The advantage of culturable sampling is that the recovered molds could be identified to species level. This is important because some important characteristics such as production of mycotoxins or pathogenicity are species (and sometimes strain) specific.

Given the advantages and disadvantages of the 2 air sampling methods, an investigator has to decide which method to use. In some cases, using a combination of the 2 methods is recommended.

  • Dust Sampling For Ergosterol

Ergosterol is the major sterol in the cell membranes of fungi (yeasts and mold). It’s present in mycelia, spores, and vegetative cells. There is a strong correlation between ergosterol content and fungal dry mass. Ergosterol content has, therefore, been widely used as an estimate of fungal biomass in various environments, such as soil and aquatic systems. Ergosterol measurements have been proposed as a new method for determination of total fungal biomass in investigations of indoor environments. One limitation about this method is that the amount of ergosterol in fungal tissue is not constant and varies with fungal species, age of the culture, developmental stage (growth phase, hyphal formation, and sporulation), and growth conditions (growth media, pH, and temperature). Another limitation is that ergosterol measurements cannot be used to determine the species present in the dust sample since it’s not genera or species specific. The method is currently not widely used and very few commercial laboratories have the capability to analyze for ergosterol in dust.

A Useful Ergosterol Reference

ANNA-LIISA PASANEN, KATI YLI-PIETILÄ , PERTTI PASANEN, PENTTI KALLIOKOSKI, AND JUHANI TARHANEN (1999). Ergosterol Content in Various Fungal Species and Biocontaminated Building Materials. APPLIED AND ENVIRONMENTAL MICROBIOLOGY, Vol. 65, No. 1: 138–142.

Bacteria As Contaminants In Indoor Environments

People spend around 80 and 90% of their time in indoor environments (office, school, home, etc) and there is increased awareness of the potential health effects of indoor biological contaminants such as bacteria. Therefore, when considering work or indoor living conditions, the air quality requires special attention.

In indoor environments, biological contaminants are often found in areas that provide conducive conditions for microbial growth. These include damp or wet areas such as cooling coils, humidifiers, condensate pans, draperies, bedding, carpet, and other areas where dust collects.
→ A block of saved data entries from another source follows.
(** * paradl: the Chunk Manager of the download engine

    A shallow embedding of [ChunkManager] (segmentation, per-segment
    counters, resume reconciliation, progress snapshot, cleanup), of the
    storage classes it drives ([SegmentWriter], [ControlFile]) and of the
    part of [DownloadTask] that decides how [cleanup] is called.

    Conventions.
    - JavaScript numbers that hold byte counts, indices and timestamps are
      embedded as [Z].  A double holds an integer exactly up to 2^53, so
      the embedding computes what the source computes as long as the sizes
      are safe integers (at most [MAX_SAFE_INTEGER] = 2^53 - 1).  For
      [createSegments] this is proved: [createSegments_double] is the same
      code with the rounding of doubles written out, it agrees with
      [createSegments] on safe sizes ([createSegments_double_exact]) and
      departs from it beyond them.
    - The quotients computed by [getProgress] (percent, speed, eta) are
      embedded as exact rationals [Q].
    - The file system is seen from one Chunk Manager: the file at
      [outputPath] and the sidecar at [outputPath ++ ".paradl"], two
      different paths.  Calls into the operating system ([mkdir], [open],
      [write], [unlink]) are taken not to fail.
    - [w_clock] is what [Date.now()] reads; it stands still while a method
      runs.
    - [JSON.parse (JSON.stringify d)] gives back [d]; the sidecar is kept in
      parsed form.
    - Loops run on fuel.  What the outside does while [DownloadTask] is
      suspended (a cancel, the end of a fetch) is read from a script. *)

From Stdlib Require Import ZArith QArith Qminmax Qround Lia Strings.Byte.
From stdpp Require Import base list strings.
Bacteria are an important component of indoor biological contaminants. Some of them are pathogenic (that’s they are capable of causing disease) and are involved in respiratory diseases. If the environmental and nutritional conditions are favourable bacteria can colonize and grow on many surfaces (including standing water) from where they and their by-products can become airborne. A number of diverse activities can result in the dispersion and generation of bacterial aerosols indoors, for example, the operation of heating-ventilation-air conditioning systems, hot water systems and water spray devices.

Health Effects Associated With Indoor Bacteria
There are several health effects associated with exposures to bacterial aerosols. Some of them include irritative and nonspecific respiratory symptoms, respiratory infections, and allergic reactions such as alveolitis and chronic bronchitis.

Some of the infectious bacteria include Mycobacterium tuberculosis, Legionella pneumophila, Bacillus anthracis. These bacteria cause pulmonary tuberculosis,  legionellosis (Legionnaire’s disease) and anthrax respectively. Infection is primarily through inhalation.

Bacteria As Causes Of  Bioderioration
Bacteria are rarely thought of as biodeterioration agents. However, they are involved in biodeterioration of various types of materials. Bacillus sp, Nitrosomonas sp, Nocardia sp and Streptomyces are involved in biodeterioration of diverse materials in several regions. They cause physical damage and some are capable of producing acids that cause biochemical deterioration.

Conclusion
In general, several microorganisms including bacteria are present in indoor environments. They can contaminate indoor air and pose health risks especially when certain species are present or when they are in high numbers. Apart from the health effects microorganisms have the ability to cause damage to materials they are growing on.